So, programming is the opposite of applying recipes, if there is a well defined recipe, that's for the machine, not for the human. If programming is not an at least a little bit of an art form, it means the programmer is doing the job of the computer, which is a waste of valuable human time on something the machine can do better.
I'm somewhere in the middle. I see software development as an art form, however it's not disconnected from its solid scientific roots.
Sometimes, the art part is for fun (i.e.: your weekend project), sometimes it's for pushing systems to the limit (i.e.: scientific programming, demoscene, or where performance is really needed).
In my case, the art is exploiting the hardware or the theory in a way that it works smoothly and very performant for the cases you have.
This doesn't mean the deadlines doesn't matter, and explicit, slow, but very robust code doesn't have its place. On the contrary, it has many places. We need to make the correct trade-offs to get our job done the best way possible.
On the mentoring side, training people is hard, because of both parties. Low ego, open mindedness and being open to being wrong is very important. I try to mentor some people around me, and I encourage them to go further than I did. Lastly, I find passing the "old way" to new generations very valuable. While these old ways are inevitably lower level and less hip, they're tried, stood the test of the time, and generally performant enough (or very performant in some cases).
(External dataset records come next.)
(** The progress lines of the two loops. *)
Definition hundredth (k : nat) : line :=
  Print ("Imported " +:+ str_of_nat (100 * k) +:+ " records...").

Definition tenth (k : nat) : line :=
  Print ("Imported " +:+ str_of_nat (10 * k) +:+ " deals...").

Fixpoint begins_with (p s : string) : bool :=
  match p, s with
  | EmptyString, _ => true
  | String a p', String b s' => Ascii.eqb a b && begins_with p' s'
  | String _ _, EmptyString => false
  end.

(** The lines that begin with [Imported ] among what was printed. *)
Definition is_progress (l : line) : bool :=
  match l with
  | Print s => begins_with "Imported " s
  | PrintExn _ _ => false
  end.

Definition progress_lines (o : list line) : list line :=
  List.filter is_progress o.

(** A computation that prints nothing. *)
Definition silent {A} (m : M A) : Prop := m.2 = [].

(** A computation that prints no progress line. *)
Definition no_progress {A} (m : M A) : Prop := progress_lines m.2 = [].

(* ===================================================================== *)
(** * Facts about the runtime *)
(* ===================================================================== *)

(** A fact about one character is settled on the 256 characters. *)
Ltac ascii_cases c :=
  destruct c as [[] [] [] [] [] [] [] []]; vm_compute;
  try reflexivity; try discriminate; try (intros; discriminate).

Section RuntimeFacts.

Lemma digit_not_space c : is_digit c = true -> is_space c = false.
Proof. ascii_cases c. Qed.

Lemma space_not_underscore c : is_space c = true -> Ascii.eqb c "_" = false.
Proof. ascii_cases c. Qed.

Lemma space_not_digit c : is_space c = true -> is_digit c = false.
Proof. ascii_cases c. Qed.

(** [strip] leaves nothing exactly of the texts made of white space. *)
Lemma lstrip_all p s : forall_chars p s = true -> lstrip p s = EmptyString.
Proof.
  induction s as [|c r IH]; simpl; [reflexivity|].
  intros [Hc Hr]%andb_prop. rewrite Hc. auto.
Qed.

Lemma rstrip_empty p s : rstrip p s = EmptyString -> forall_chars p s = true.
Proof.
  induction s as [|c r IH]; simpl; [reflexivity|].
  destruct (rstrip p r) eqn:E; [|discriminate].
  destruct (p c); [|discriminate]. intros _. simpl. auto.
Qed.

Lemma lstrip_empty p s : lstrip p s = EmptyString -> forall_chars p s = true.
Proof.
  induction s as [|c r IH]; simpl; [reflexivity|].
  destruct (p c); [|discriminate]. simpl. auto.
Qed.

Lemma strip_by_empty p s :
  strip_by p s = EmptyString <-> forall_chars p s = true.
Proof.
  unfold strip_by. split.
  - intros H. apply rstrip_empty in H.
    induction s as [|c r IH]; simpl in *; [reflexivity|].
    destruct (p c) eqn:E; simpl; [auto|].
    simpl in H. rewrite E in H. discriminate.
  - intros H. rewrite lstrip_all by assumption. reflexivity.
Qed.

Lemma strptime_raises s fmt e : strptime s fmt = Raise e -> e = ValueError.
Proof.
  unfold strptime, datetime_new.
  destruct (pattern false fmt) as [rs|]; [|congruence].
  destruct (rmatch_seq rs s) as [|[[m g] [|c r]] l]; try congruence.
  destruct valid_datetime; congruence.
Qed.

Lemma float_raises s e : float s = Raise e -> e = ValueError.
Proof. unfold float. destruct (float_of_str s); congruence. Qed.

Lemma drop_underscores_blank s prev :
  forall_chars is_space s = true -> Ascii.eqb prev "_" = false ->
  drop_underscores_from prev s = Some s.
Proof.
  revert prev. induction s as [|c r IH]; simpl; intros prev Hs Hp.
  - rewrite Hp. reflexivity.
  - apply andb_prop in Hs as [Hc Hr].
    rewrite (space_not_underscore c Hc), Hp. simpl.
    rewrite IH; auto using space_not_underscore.
Qed.

(** [float] rejects the empty text and text made of white space. *)
Lemma float_of_blank s : forall_chars is_space s = true -> float_of_str s = None.
Proof.
  intros H. unfold float_of_str, drop_underscores.
  rewrite drop_underscores_blank by (assumption || reflexivity).
  assert (E : strip s = EmptyString) by (apply strip_by_empty; assumption).
  rewrite E. reflexivity.
Qed.

End RuntimeFacts.

(* ===================================================================== *)
(** * The number and date parsers of the deal importer *)
(* ===================================================================== *)

Section DealParsers.

(** A cell that is present and not blank passes the guard of both
    parsers. *)
Lemma guard_not_blank s :
  forall_chars is_space s = false ->
  falsy (Some s) || Deals.is_blank (Some s) = false.
Proof.
  intros H. destruct s as [|c r]; [discriminate|]. simpl.
  destruct (String.eqb (strip (String c r)) EmptyString) eqn:E; [|reflexivity].
  apply String.eqb_eq, strip_by_empty in E. congruence.
Qed.

Lemma guard_blank s :
  forall_chars is_space s = true ->
  falsy (Some s) || Deals.is_blank (Some s) = true.
Proof.
  intros H. apply orb_true_iff. right. simpl.
  apply String.eqb_eq, strip_by_empty. assumption.
Qed.

End DealParsers.



(* ===================================================================== *)
(** * The number parser of the time-sheet importer *)
(* ===================================================================== *)

Section GermanNumbers.

Lemma forall_chars_app p a b :
  forall_chars p (a +:+ b) = forall_chars p a && forall_chars p b.
Proof.
  induction a as [|c r IH]; simpl; [reflexivity|].
  rewrite IH. apply andb_assoc.
Qed.

Lemma forall_chars_impl (p q : ascii -> bool) s :
  (forall c, p c = true -> q c = true) ->
  forall_chars p s = true -> forall_chars q s = true.
Proof.
  intros Hpq. induction s as [|c r IH]; simpl; [reflexivity|].
  intros [Hc Hr]%andb_prop. rewrite (Hpq c Hc). auto.
Qed.

Lemma lstrip_keeps p s :
  forall_chars (fun c => negb (p c)) s = true -> lstrip p s = s.
Proof.
  destruct s as [|c r]; simpl; [reflexivity|].
  intros [Hc _]%andb_prop. apply negb_true_iff in Hc. rewrite Hc. reflexivity.
Qed.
Just a side note, your idea of art is a bit naive. Take for example the work done by Christo and Jeanne-Claude, citing wikipedia:
> Their work was typically large, visually impressive, and controversial, often taking years and sometimes decades of careful preparation – including technical solutions, political negotiation, permitting and environmental approval, hearings and public persuasion.
I pity the developer (or maybe manager) at Microsoft who wrote the GitHub comment on which this article's title is based. (And no, I never met him when I was at Microsoft.) If he's in the Seattle area, he's likely not even awake yet, but when he is, I expect he's going to have a bad day. Assuming he's not already sick of the Windows Terminal versus refterm drama, it would be interesting to read his perspective.
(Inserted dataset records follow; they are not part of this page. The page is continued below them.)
(** A page size of 0, with and without [pagination]. *)
Lemma detect_last_page_from_api_skips_bad_page_size_witness :
  detect_last_page_from_api
    (JObj [("meta", JObj [("totalCount", JNum 33); ("pageSize", JNum 0)])])
  = Ok JNull
  /\ detect_last_page_from_api
       (JObj [("meta", JObj [("totalCount", JNum 33); ("pageSize", JNum 0)]);
              ("pagination", JObj [("lastPage", JNum 9)])])
     = Ok (JNum 9).
Proof.
  split.
  - apply (proj1 (detect_last_page_from_api_skips_bad_page_size
                    [("meta", JObj [("totalCount", JNum 33);
                                    ("pageSize", JNum 0)])]
                    [("totalCount", JNum 33); ("pageSize", JNum 0)]
                    (JNum 33) 0 eq_refl eq_refl eq_refl eq_refl
                    ltac:(lia))).
    reflexivity.
  - apply (proj2 (proj2 (detect_last_page_from_api_skips_bad_page_size
                    [("meta", JObj [("totalCount", JNum 33);
                                    ("pageSize", JNum 0)]);
                     ("pagination", JObj [("lastPage", JNum 9)])]
                    [("totalCount", JNum 33); ("pageSize", JNum 0)]
                    (JNum 33) 0 eq_refl eq_refl eq_refl eq_refl
                    ltac:(lia)))
             [("lastPage", JNum 9)] (JNum 9)); reflexivity.
Defined.

End DetectionScenarios.

(** ** Retrying the failed pages, and the documents on disk *)

Section RetryFacts.

Variable env : Env.

Lemma sorted_pages_least failed_pages page pages :
  sorted_pages failed_pages = page :: pages ->
  page ∈ failed_pages /\ forall q, q ∈ failed_pages -> page <= q.
Proof.
  unfold sorted_pages. intros Hsorted.
  pose proof (merge_sort_Permutation Z.le (elements failed_pages)) as Hperm.
  pose proof (StronglySorted_merge_sort Z.le (elements failed_pages))
    as Hordered.
  rewrite Hsorted in Hperm, Hordered.
  apply StronglySorted_inv in Hordered as [_ Hleast].
  assert (Hin : forall q, q ∈ failed_pages <-> q ∈ page :: pages).
  { intros q. by rewrite Hperm, elem_of_elements. }
  split; [apply Hin; by left|].
  intros q [-> | Hq]%Hin%elem_of_cons; [lia|].
  rewrite Forall_forall in Hleast. by apply Hleast.
Qed.

(** X28. [retry_failed_pages] never returns a record.  The statement that
    takes the result of [fetch_page_data] raises [ValueError] in the first
    pass of the loop; so the function returns only the empty list (no
    failed page on file, or no token), fetches at most the smallest failed
    page, with at most 5 POSTs, and leaves the failed-pages file and the
    other files as they were. *)
Theorem retry_failed_pages_never_returns_records cache s :
  exists result s' new,
    retry_failed_pages env cache s = (result, s')
    /\ trace s' = trace s ++ new
    /\ same_files s s'
    /\ (posts s' <= posts s + 5)%nat
    /\ (forall l, result = Returns l -> l = [] /\ fetched new = [])
    /\ (forall p, p ∈ fetched new ->
                  fetched new = [p]
                  /\ p ∈ load_failed_pages s
                  /\ forall q, q ∈ load_failed_pages s -> p <= q).
Proof.
  unfold retry_failed_pages.
  destruct (decide (load_failed_pages s = ∅)) as [Hnone | Hsome].
  { exists (Returns []), s, []. rewrite app_nil_r.
    split; [reflexivity|]. split; [reflexivity|]. split; [repeat split|].
    split; [lia|].
    split; [by intros l [= <-] | by intros p []%elem_of_nil]. }
  destruct (new_scraper_files env cache s)
    as (Hposts & _ & _ & _ & Htrace & Hfiles & _).
  set (s0 := new_scraper env cache s) in *.
  unfold retry_pages.
  destruct (sorted_pages (load_failed_pages s)) as [|page pages] eqn:Hsorted.
  { exists (Returns []), s0, []. rewrite app_nil_r.
    split; [reflexivity|]. split; [exact Htrace|]. split; [exact Hfiles|].
    split; [lia|].
    split; [by intros l [= <-] | by intros p []%elem_of_nil]. }
  destruct (get_auth_token env s0) as [t s1] eqn:Hauth.
  apply get_auth_token_state in Hauth as ->.
  cbn [token set_token].
  destruct (token_ok t) eqn:Hok; cbn [negb].
  2:{ exists (Returns []), (set_token t (log EvToken (next_get s0))),
             [EvToken].
      split; [reflexivity|]. cbn [trace set_token log next_get].
      split; [by rewrite Htrace|]. split; [exact Hfiles|].
      split; [cbn; lia|].
      split; [by intros l [= <-] | by intros p []%elem_of_nil]. }
  destruct (fetch_page_data env page 5 false
              (set_token t (log EvToken (next_get s0))))
    as [out s2] eqn:Hfetch.
  destruct (get_cache_key_request env page) as [key Hkey].
  destruct (fetch_page_data_spent _ _ _ _ _ _ _ _ Hkey Hfetch)
    as (Hspent & _).
  destruct (fetch_page_data_trace _ _ _ _ _ _ _ Hfetch)
    as ((Hc & Hd & Hf) & _ & Hquiet).
  destruct (Hquiet Hok) as [Htrace2 _].
  cbn [posts trace checkpoint_file data_file failed_pages_file set_token log
       next_get] in Hspent, Htrace2, Hc, Hd, Hf.
  destruct Hfiles as (Hc0 & Hd0 & Hf0).
  destruct (sorted_pages_least _ _ _ Hsorted) as [Hin Hleast].
  assert (Hrest :
    trace s2 = trace s ++ [EvToken; EvFetch page]
    /\ same_files s s2
    /\ (posts s2 <= posts s + 5)%nat
    /\ (forall p, p ∈ fetched [EvToken; EvFetch page] ->
                  fetched [EvToken; EvFetch page] = [p]
                  /\ p ∈ load_failed_pages s
                  /\ forall q, q ∈ load_failed_pages s -> p <= q)).
  { split; [rewrite Htrace2, Htrace, <- app_assoc; reflexivity|].
    split; [repeat split; congruence|].
    split; [change (Z.to_nat 5) with 5%nat in Hspent; lia|].
    cbn. intros p ->%list_elem_of_singleton. auto. }
  destruct Hrest as (Ht & Hsame & Hp & Hpage).
  destruct out as [[[result need_refresh] is_last]|e];
    eexists _, s2, [EvToken; EvFetch page];
    (split; [reflexivity|]); split_and!; try assumption;
    intros l; discriminate.
Qed.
As the guy responsible for that comment (and the dev lead for the team! Hi!) I can say it haunts me pretty much weekly. My parenthetical-laden snarky sense of humor, my use of italics to indicate speech-like emphasis and pretty much everything else about that comment has been dissected to parts as small as possible.
In the end, though? Yeah, I was completely wrong. I don’t know much about graphics engineering and I’m glad(^) that we were shown up by somebody who does.
I’ve been working in software for nearly 20 years, and I’m firmly in the “knows enough to be dangerous; doesn’t know everything” category the article is missing. It’s not, as some have characterized in this comment section, because I moved into leadership; rather, it is because there is not a single axis on which to measure all engineers. I’m inexperienced in graphics and text layout, and my critical mistake was not respecting the experience somebody else brought to the table. In other fields, perhaps I fall higher on the experienced/wet-behind-the-ears scale.
(^) I may flatly disagree with his presentation and his group of fans taking every opportunity to slander us, but I’m happy that it’s generally possible for us to improve performance and engineering efficiency using the technique he described. :)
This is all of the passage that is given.